Impairing one sensory modality enhances another by reprogramming peptidergic circuits in Caenorhabditis elegans

Animals that lose one sensory modality often show augmented responses to other sensory inputs. The mechanisms underpinning this cross-modal plasticity are poorly understood. To probe these mechanisms, we perform a forward genetic screen for mutants with enhanced O ₂ perception in C. elegans . Multiple mutants exhibiting increased responsiveness to O ₂ concomitantly show defects in other sensory responses. One mutant, qui-1 , defective in a conserved NACHT/WD40 protein, abolishes pheromone-evoked Ca ²⁺ responses in the ADL chemosensory neurons.

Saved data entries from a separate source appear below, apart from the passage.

Lemma sequential_loop_pair search pf us i j ui uj :
  (i < j)%nat → us !! i = Some ui → us !! j = Some uj →
  ∃ pf_i pf_j,
    same_but_occupancy pf pf_i ∧ same_but_occupancy pf pf_j
    ∧ (sequential_loop search pf us).1 !! i
      = Some (sequential_step search pf_i ui).1
    ∧ (sequential_loop search pf us).1 !! j
      = Some (sequential_step search pf_j uj).1
    ∧ occupancy_grows (sequential_step search pf_i ui).2 pf_j.
Proof.
  revert pf i j. induction us as [|u0 us IH]; intros pf i j Hij Hi Hj;
    [done|].
  rewrite sequential_loop_cons. destruct j as [|j]; [lia|].
  destruct (sequential_step_frame search pf u0) as [Hsame0 Hgrows0].
  destruct i as [|i]; simpl in Hi, Hj.
  - injection Hi as ->.
    destruct (sequential_loop_lookup_grows search
                (sequential_step search pf ui).2 us j uj Hj)
      as (pf_j & Hsame & Hgrows & Hres).
    exists pf, pf_j. split; [apply same_but_occupancy_refl|].
    split; [by eapply same_but_occupancy_trans|]. done.
  - destruct (IH (sequential_step search pf u0).2 i j) as
      (pf_i & pf_j & Hsi & Hsj & Hri & Hrj & Hgrows); [lia|done..|].
    exists pf_i, pf_j.
    split; [by eapply same_but_occupancy_trans|].
    split; [by eapply same_but_occupancy_trans|]. done.
Qed.

(** What a step of the sequential loop leaves for a unit that it marks as
    found: a path from a valid start whose cells are all reserved
    afterwards, and which from time 1 on avoids every cell reserved
    before. *)
Lemma sequential_step_reserves pf unit :
  Forall orthogonal_step (moveDirections pf) →
  let res := sequential_step findPathAStarWithOccupiedCheck pf unit in
  pathFound res.1 = true →
  (∀ (t : nat) c, path res.1 !! t = Some c →
     is_occupied (occupiedPositionsAtTime res.2) (Z.of_nat t) c = true)
  ∧ (∀ (t : nat) c, (1 ≤ t)%nat → path res.1 !! t = Some c →
       is_occupied (occupiedPositionsAtTime pf) (Z.of_nat t) c = false).
Proof.
  intros Hdirs. cbv zeta. unfold sequential_step.
  destruct (negb (isValidPosition _ (startPos unit).1 _) || _) eqn:Hvalid;
    [done|].
  apply orb_false_iff in Hvalid as [Hvs%negb_false_iff _].
  destruct (negb (isReachable _ (startPos unit).1 _)) eqn:Hreach; [done|].
  apply negb_false_iff in Hreach.
  destruct (negb (isReachable _ (targetPos unit).1 _)); [done|].
  case_bool_decide as Hsame.
  - intros _. cbn [fst snd path set_path]. split.
    + intros [|t] c Hc; [|done]. injection Hc as <-.
      unfold updateOccupiedPositions. cbn [occupiedPositionsAtTime set_occupied].
      apply (updateOccupied_loop_records _ [startPos unit] 0 0 _ 0); done.
    + intros [|t] c Ht Hc; [lia|done].
  - set (p := findPathAStarWithOccupiedCheck pf (startPos unit)
                (targetPos unit)).
    case_bool_decide as Hnil; cbn [negb]; [done|].
    intros _. cbn [fst snd path set_path].
    destruct (temporal_path_facts pf _ _ Hdirs Hnil)
      as (Hhead & _ & Hsteps & _).
    fold p in Hhead, Hsteps.
    pose proof (valid_steps_cells pf _ p Hreach Hvs Hhead Hsteps) as Hcells.
    split.
    + intros t c Hc.
      unfold updateOccupiedPositions. cbn [occupiedPositionsAtTime set_occupied].
      apply (updateOccupied_loop_records _ p 0 0 _ t); [done|].
      by destruct (Forall_lookup_1 _ _ _ _ Hcells Hc).
    + intros [|t] c Ht Hc; [lia|].
      destruct (lookup_lt_is_Some_2 p t) as [b Hb].
      { apply lookup_lt_Some in Hc. lia. }
      replace (Z.of_nat (S t)) with (Z.of_nat t + 1) by lia.
      by destruct (Hsteps t b c Hb Hc) as [(_ & _ & _ & ?)|[-> ?]].
Qed.
Lemma vista_claves (valid_email : string -> bool) (parse_fecha : string -> option Z)
  (op : operacion) (req : request) (db : DB) :
  claves_ok db -> claves_ok (out_db (vista valid_email parse_fecha op req db)).
Proof.
  intros Hdb. pose proof Hdb as [Hm [Ha [Hk Hn]]].
  unfold vista, login_required. destruct (req_user req) as [u|]; [|exact Hdb].
  destruct op as [|i|i| |i|i| |i|i| |i|i].
  - unfold crear_alumno. destruct (req_method req); [exact Hdb|].
    destruct (AlumnoForm_clean _ _ _ _ db) as [[|e es] r] eqn:Hf; [|exact Hdb].
    apply AlumnoForm_clean_inv in Hf. destruct Hf as [Hid _].
    split; [exact Hm|]. split; [|split; assumption].
    now apply tabla_ok_nuevo.
  - unfold editar_alumno. destruct (get_alumno i _) as [a0|] eqn:Ha0; [|exact Hdb].
    destruct (req_method req); [exact Hdb|].
    destruct (AlumnoForm_clean _ _ _ _ db) as [[|e es] r] eqn:Hf; [|exact Hdb].
    apply AlumnoForm_clean_inv in Hf. destruct Hf as [Hid _].
    split; [exact Hm|]. split; [|split; assumption].
    now apply (tabla_ok_reemplaza alu_id).
  - unfold eliminar_alumno. destruct (get_alumno i _); [|exact Hdb].
    destruct (req_method req); [exact Hdb|].
    split; [exact Hm|]. split; [|split; [exact Hk|]]; now apply tabla_ok_filter.
  - unfold crear_materia. destruct (req_method req); [exact Hdb|].
    destruct (MateriaForm_clean _) as [[|e es] r]; [|exact Hdb].
    split; [|split; [|split]; assumption]. now apply tabla_ok_nuevo.
  - unfold editar_materia. destruct (materia_del_profesor u i db) as [m0|] eqn:Hm0;
      [|exact Hdb].
    destruct (req_method req); [exact Hdb|].
    destruct (MateriaForm_clean _) as [[|e es] r]; [|exact Hdb].
    split; [|split; [|split]; assumption].
    cbn [out_db materias set_materias seq_materia].
    split.
    + rewrite map_map. rewrite (map_ext _ mat_id); [exact (proj1 Hm)|].
      intros m. now destruct (mat_id m =? _).
    + intros m Hin. apply in_map_iff in Hin. destruct Hin as [m1 [Hm1 Hin]].
      pose proof (proj2 Hm m1 Hin) as Hle.
      destruct (mat_id m1 =? _); subst; exact Hle.
  - unfold eliminar_materia. destruct (materia_del_profesor u i db); [|exact Hdb].
    destruct (req_method req); [exact Hdb|].
    split; [|split; [|split]].
    + now apply tabla_ok_filter.
    + cbn. now apply (tabla_ok_map alu_id).
    + now apply tabla_ok_filter.
    + now apply tabla_ok_filter.
  - unfold crear_actividad. destruct (req_method req); [exact Hdb|].
    destruct (ActividadForm_clean _ _ _ _ db) as [[|e es] r] eqn:Hf; [|exact Hdb].
    apply ActividadForm_clean_inv in Hf. destruct Hf as [Hid _].
    split; [exact Hm|]. split; [exact Ha|]. split; [|exact Hn].
    now apply tabla_ok_nuevo.
  - unfold editar_actividad.
    destruct (actividad_del_profesor u i db) as [k0|] eqn:Hk0; [|exact Hdb].
    destruct (req_method req); [exact Hdb|].
    destruct (ActividadForm_clean _ _ _ _ db) as [[|e es] r] eqn:Hf; [|exact Hdb].
    apply ActividadForm_clean_inv in Hf. destruct Hf as [Hid _].
    split; [exact Hm|]. split; [exact Ha|]. split; [|exact Hn].
    now apply (tabla_ok_reemplaza act_id).
  - unfold eliminar_actividad. destruct (actividad_del_profesor u i db); [|exact Hdb].
    destruct (req_method req); [exact Hdb|].
    split; [exact Hm|]. split; [exact Ha|]. split; now apply tabla_ok_filter.
  - unfold registro_de_notas.
    destruct (req_method req); [exact Hdb|].
    destruct (fuera_de_rango _); [exact Hdb|].
    destruct (duplicado_o_no_inscrito _ _ db); try exact Hdb.
    destruct (NotaForm_full_clean u _ db) as [form|]; [|exact Hdb].
    destruct (is_valid form); [|exact Hdb].
    destruct (Nota_save (form_instance form) db) as [[o' db']|] eqn:Hs; [|exact Hdb].
    exact (Nota_save_claves _ _ _ _ Hs Hdb).
  - unfold editar_nota.
    destruct (nota_del_profesor u i db) as [row|]; [|exact Hdb].
    destruct (req_method req); [exact Hdb|].
    destruct (Py.float_of_str _) as [f|]; [|exact Hdb].
    destruct (_ && _); [|exact Hdb].
    unfold bind.
    destruct (Nota_full_clean _ _ _ db) as [o1|e]; [|destruct e; exact Hdb].
    destruct (Nota_save o1 db) as [[o' db']|e] eqn:Hs; [|destruct e; exact Hdb].
    exact (Nota_save_claves _ _ _ _ Hs Hdb).
  - unfold eliminar_nota. destruct (nota_del_profesor u i db); [|exact Hdb].
    destruct (req_method req); [exact Hdb|].
    split; [exact Hm|]. split; [exact Ha|]. split; [exact Hk|].
    now apply tabla_ok_filter.
Qed.

(** ** Foreign keys *)

Lemma In_map_app_l {A : Type} (key : A -> Z) (l : list A) (x : A) (i : Z) :
  In i (map key l) -> In i (map key (l ++ [x])).
Proof. rewrite map_app, in_app_iff. tauto. Qed.

Lemma In_map_filter_neq {A : Type} (key : A -> Z) (l : list A) (i j : Z) :
  In j (map key l) -> j <> i -> In j (map key (filter (fun x => negb (key x =? i)) l)).
Proof.
  intros Hin Hne. apply in_map_iff in Hin. destruct Hin as [x [<- Hx]].
  apply in_map. apply filter_In. split; [assumption|].
  now apply negb_true_iff, Z.eqb_neq.
Qed.

Lemma Nota_save_referencias (o o' : NotaObj) (db db' : DB) :
  Nota_save o db = Ok (o', db') -> referencias_ok db -> referencias_ok db'.
Proof.
  intros Hs [R1 R2 R3 R4]. apply Nota_save_inv in Hs.
  destruct Hs as [a [k [h [_ [_ [_ [Hco ->]]]]]]].
  apply constraints_ok_inv in Hco. destruct Hco as [Ha [Hk _]].
  constructor; cbn [materias alumnos actividades notas]; try assumption.
  - intros n Hn. destruct (existsb _ (notas db)).
    + apply in_map_iff in Hn. destruct Hn as [n0 [Hn0 Hin]].
      destruct (nota_id n0 =? _); subst; [exact Ha | now apply R2].
    + apply in_app_iff in Hn. destruct Hn as [Hn | [<- | []]]; [now apply R2 | exact Ha].
  - intros n Hn. destruct (existsb _ (notas db)).
    + apply in_map_iff in Hn. destruct Hn as [n0 [Hn0 Hin]].
      destruct (nota_id n0 =? _); subst; [exact Hk | now apply R3].
    + apply in_app_iff in Hn. destruct Hn as [Hn | [<- | []]]; [now apply R3 | exact Hk].
Qed.
(** * whole_brain_encoder: parcel readout, unwrap reconstruction and the
      train / evaluate loops

    Shallow embedding of [models/brain_encoder.py] (the parcel mask built in
    [brain_encoder.__init__], [brain_encoder.forward] and the readout at its
    end), of [engine.py] ([unwrap_fmri], [train_one_epoch], [evaluate],
    [test]) and of the array computations of [plot_run_results.py]
    ([suppress_print], the correlation maps of [plot_run_results], the ROI
    averages of [plot_roi_correlation]).

    Conventions.
    - A tensor is a nested list, outermost axis first.  An axis of extent
      zero leaves no trace of the inner extents in a nested list; where the
      source keeps such an extent it is passed along as a number.
    - Tensor entries live in a type [F] with the operations of the class
      [Scalar].  Results that use laws of the arithmetic ask for
      [ExactScalar] (adding zero, multiplying by one) and for [FiniteScalar]
      (multiplying by zero, which gives zero on finite entries only: in
      IEEE arithmetic [inf * 0] and [nan * 0] are NaN).  Rounding of IEEE
      arithmetic is not modelled; overflow to an infinity is, in
      [float_add] and [float_mul].
    - A Python float (a loss, a correlation, [max_norm]) is an exact
      rational, an infinity or NaN ([pyfloat]).  The running sums of losses
      are exact ([pf_add]); the sums of float64 array entries overflow to an
      infinity ([np_add]).
    - Index tensors hold integers ([Z]); extents are [nat].
    - A raised exception is [None].
    - The collaborators of the engine (model, criterion, optimizer,
      [torch.corrcoef], the loggers) are parameters; what a run does to them
      is recorded as a trace of events. *)

From stdpp Require Import base list option numbers strings.
From Stdlib Require Import QArith Qcanon.

Open Scope Z_scope.
Open Scope nat_scope.

(** ** Scalars *)

Class Scalar (F : Type) := {
  fzero : F;
  fone : F;
  fadd : F → F → F;
  fmul : F → F → F;
}.

(** The laws of zero and one that hold of every entry, finite or not:
    adding zero and multiplying by one change nothing. *)
Class ExactScalar (F : Type) `{Scalar F} : Prop := {
  fadd_0_l : ∀ x : F, fadd fzero x = x;
  fadd_0_r : ∀ x : F, fadd x fzero = x;
  fmul_1_r : ∀ x : F, fmul x fone = x;
  fone_neq_fzero : (fone : F) ≠ fzero;
}.

(** Multiplication by zero gives zero on the entries that are [ffinite].
    For floats these are the finite ones, and no others: [inf * 0] and
    [nan * 0] are NaN. *)
Class FiniteScalar (F : Type) `{Scalar F} (ffinite : F → Prop) : Prop := {
  fmul_0_r : ∀ x : F, ffinite x → fmul x fzero = fzero;
}.

(** ** Tensor primitives *)

(** Exchange of the two outer axes of a nested list whose inner lists have
    [ncols] entries: [m.permute(1, 0)] on a matrix. *)
Fixpoint transpose {A : Type} (ncols : nat) (m : list (list A))
  : list (list A) :=
  match m with
  | [] => replicate ncols []
  | r :: m' => zip_with cons r (transpose ncols m')
  end.

(** A loop whose body may raise. *)
Fixpoint foldlM {S A : Type} (body : S → A → option S) (s : S) (l : list A)
  : option S :=
  match l with
  | [] => Some s
  | x :: l' => s' ← body s x; foldlM body s' l'
  end.

(** Expansion of a tensor axis to extent [n]: the axis already has extent
    [n], or it has extent one and its entry is repeated; any other extent
    raises. *)
Definition broadcast_to {A : Type} (n : nat) (l : list A) : option (list A) :=
  if length l =? n then Some l
  else match l with
       | [x] => Some (replicate n x)
       | _ => None
       end.

(** [row[m]] for a boolean mask [m]: the entries at the true positions, in
    order; a mask of another length raises. *)
Definition select_mask {A : Type} (row : list A) (m : list bool)
  : option (list A) :=
  if length row =? length m
  then Some ((filter (λ xb, Is_true xb.2) (zip row m)).*1)
  else None.

(** An index into an axis of extent [n], as advanced indexing reads it: a
    negative index counts from the end; outside [-n, n) it raises. *)
Definition norm_index (n : nat) (i : Z) : option nat :=
  if bool_decide (0 ≤ i < Z.of_nat n)%Z then Some (Z.to_nat i)
  else if bool_decide (- Z.of_nat n ≤ i < 0)%Z then Some (Z.to_nat (i + Z.of_nat n))
  else None.

Section Tensor.
Context {F : Type} `{Scalar F}.

(** [torch.zeros(n)] *)
Definition zeros (n : nat) : list F := replicate n fzero.

(** [self.scatter_(0, index, value)] on a 1-D tensor: [self[index[k]] = value]
    for every [k]; an index outside [0, len(self)) raises. *)
Fixpoint scatter_ (self : list F) (index : list Z) (value : F)
  : option (list F) :=
  match index with
  | [] => Some self
  | i :: index' =>
      if bool_decide (0 ≤ i < Z.of_nat (length self))%Z
      then scatter_ (<[Z.to_nat i := value]> self) index' value
      else None
  end.

(** [torch.stack(tensors)] of 1-D tensors: raises on an empty list and on
    tensors of different sizes. *)
Definition stack (tensors : list (list F)) : option (list (list F)) :=
  match tensors with
  | [] => None
  | t :: ts =>
      if forallb (λ u, length u =? length t) ts then Some tensors else None
  end.

(** [torch.vstack(tensors)] of 2-D tensors: the rows of all tensors in
    order; raises on an empty list and on rows of different widths. *)
Definition vstack (tensors : list (list (list F))) : option (list (list F)) :=
  match tensors with
  | [] => None
  | _ =>
      match concat tensors with
      | [] => Some []
      | r :: rows =>
          if forallb (λ u, length u =? length r) rows
          then Some (r :: rows) else None
      end
  end.

(** [t.flatten()] of a 2-D tensor. *)
Definition flatten (t : list (list F)) : list F := concat t.

(** [torch.sum] along one axis, accumulated from zero. *)
Definition tsum (l : list F) : F := foldl fadd fzero l.
(** ** Operands and results that are not numbers *)

(** X5: an operator whose right operand is neither a node nor a number
    (a string, [None], a complex number) raises [ValueError], the error
    of the constructor it promotes the operand with, before anything is
    read or allocated; so does [c ** x] for such a [c]. *)
Theorem non_number_operand_rejected (B : Builtins) (self : ref) (o : pyobj)
    (h : heap) :
  _check_value o = Raise ValueError ->
  __add__ self (ORaw o) h = (Raise ValueError, h) /\
  __sub__ self (ORaw o) h = (Raise ValueError, h) /\
  __mul__ self (ORaw o) h = (Raise ValueError, h) /\
  __pow__ B self (ORaw o) h = (Raise ValueError, h) /\
  __truediv__ self (ORaw o) h = (Raise ValueError, h) /\
  __radd__ self o h = (Raise ValueError, h) /\
  __rmul__ self o h = (Raise ValueError, h) /\
  __rpow__ B self o h = (Raise ValueError, h).
Proof.
  intros E.
  assert (K : forall op f,
             _binary_general_calc self (ORaw o) op f h = (Raise ValueError, h)).
  { intros op f. unfold _binary_general_calc, bind, Variable_init.
    now rewrite E. }
  unfold __radd__, __rmul__, __add__, __sub__, __mul__, __pow__, __truediv__.
  rewrite !K. repeat split.
  unfold __rpow__, bind, Variable_init. now rewrite E.
Qed.

Lemma non_number_operand_rejected_witness :
  __add__ 0%nat (ORaw (PStr "a")) [leaf (Int 5) true]
  = (Raise ValueError, [leaf (Int 5) true]).
Proof.
  apply (non_number_operand_rejected
           {| float_pow := fun _ _ => Stuck; math_log := fun _ => Stuck;
              math_sin := fun _ => Stuck; math_cos := fun _ => Stuck |}
           0%nat (PStr "a") [leaf (Int 5) true] eq_refl).
Defined.

(** X6: when the power of two float-valued nodes is a complex number (a
    negative base with a fractional exponent), [x ** y] raises
    [ValueError]: the result does not pass the check of the value
    descriptor; no node is allocated. *)
Theorem complex_power_rejected (B : Builtins) (self r : ref) (h : heap)
    (s t : PyVariable) (a b : float) :
  h !! self = Some s -> h !! r = Some t ->
  value s = Float a -> value t = Float b ->
  float_pow B a b = Ok IsComplex ->
  __pow__ B self (OVar r) h = (Raise ValueError, h).
Proof.
  intros Es Et Va Vb Ep. unfold __pow__.
  rewrite (binary_calc_var _ _ _ _ _ _ _ Es Et), Va, Vb.
  unfold py_pow, py_float_pow. cbn [as_float rbind]. rewrite Ep.
  reflexivity.
Qed.

Lemma complex_power_rejected_witness :
  __pow__ {| float_pow := fun a _ =>
               if PrimFloat.ltb a 0%float then Ok IsComplex else Stuck;
             math_log := fun _ => Stuck; math_sin := fun _ => Stuck;
             math_cos := fun _ => Stuck |}
          0%nat (OVar 1%nat)
          [leaf (Float (-8)%float) true; leaf (Float 0.5%float) true]
  = (Raise ValueError,
     [leaf (Float (-8)%float) true; leaf (Float 0.5%float) true]).
Proof.
  apply (complex_power_rejected _ 0%nat 1%nat _
           (leaf (Float (-8)%float) true) (leaf (Float 0.5%float) true)
           (-8)%float 0.5%float); reflexivity.
Defined.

We find that ADL’s responsiveness to pre-synaptic input from O ₂ - sensing neurons is heightened in qui-1 and other sensory defective mutants resulting in an enhanced neurosecretion. Expressing qui-1 selectively in ADL rescues both the qui-1 ADL neurosecretory phenotype and enhanced escape from 21% O ₂ . Profiling of ADL neurons indicates its acquired O ₂ -evoked neurosecretion is the result of a transcriptional reprogramming that up-regulates neuropeptide signalling. We show that the conserved neuropeptide receptor NPR-22 is necessary and sufficient in ADL to enhance its neurosecretion levels. Sensory loss can thus confer cross-modal plasticity by re-wiring peptidergic circuits.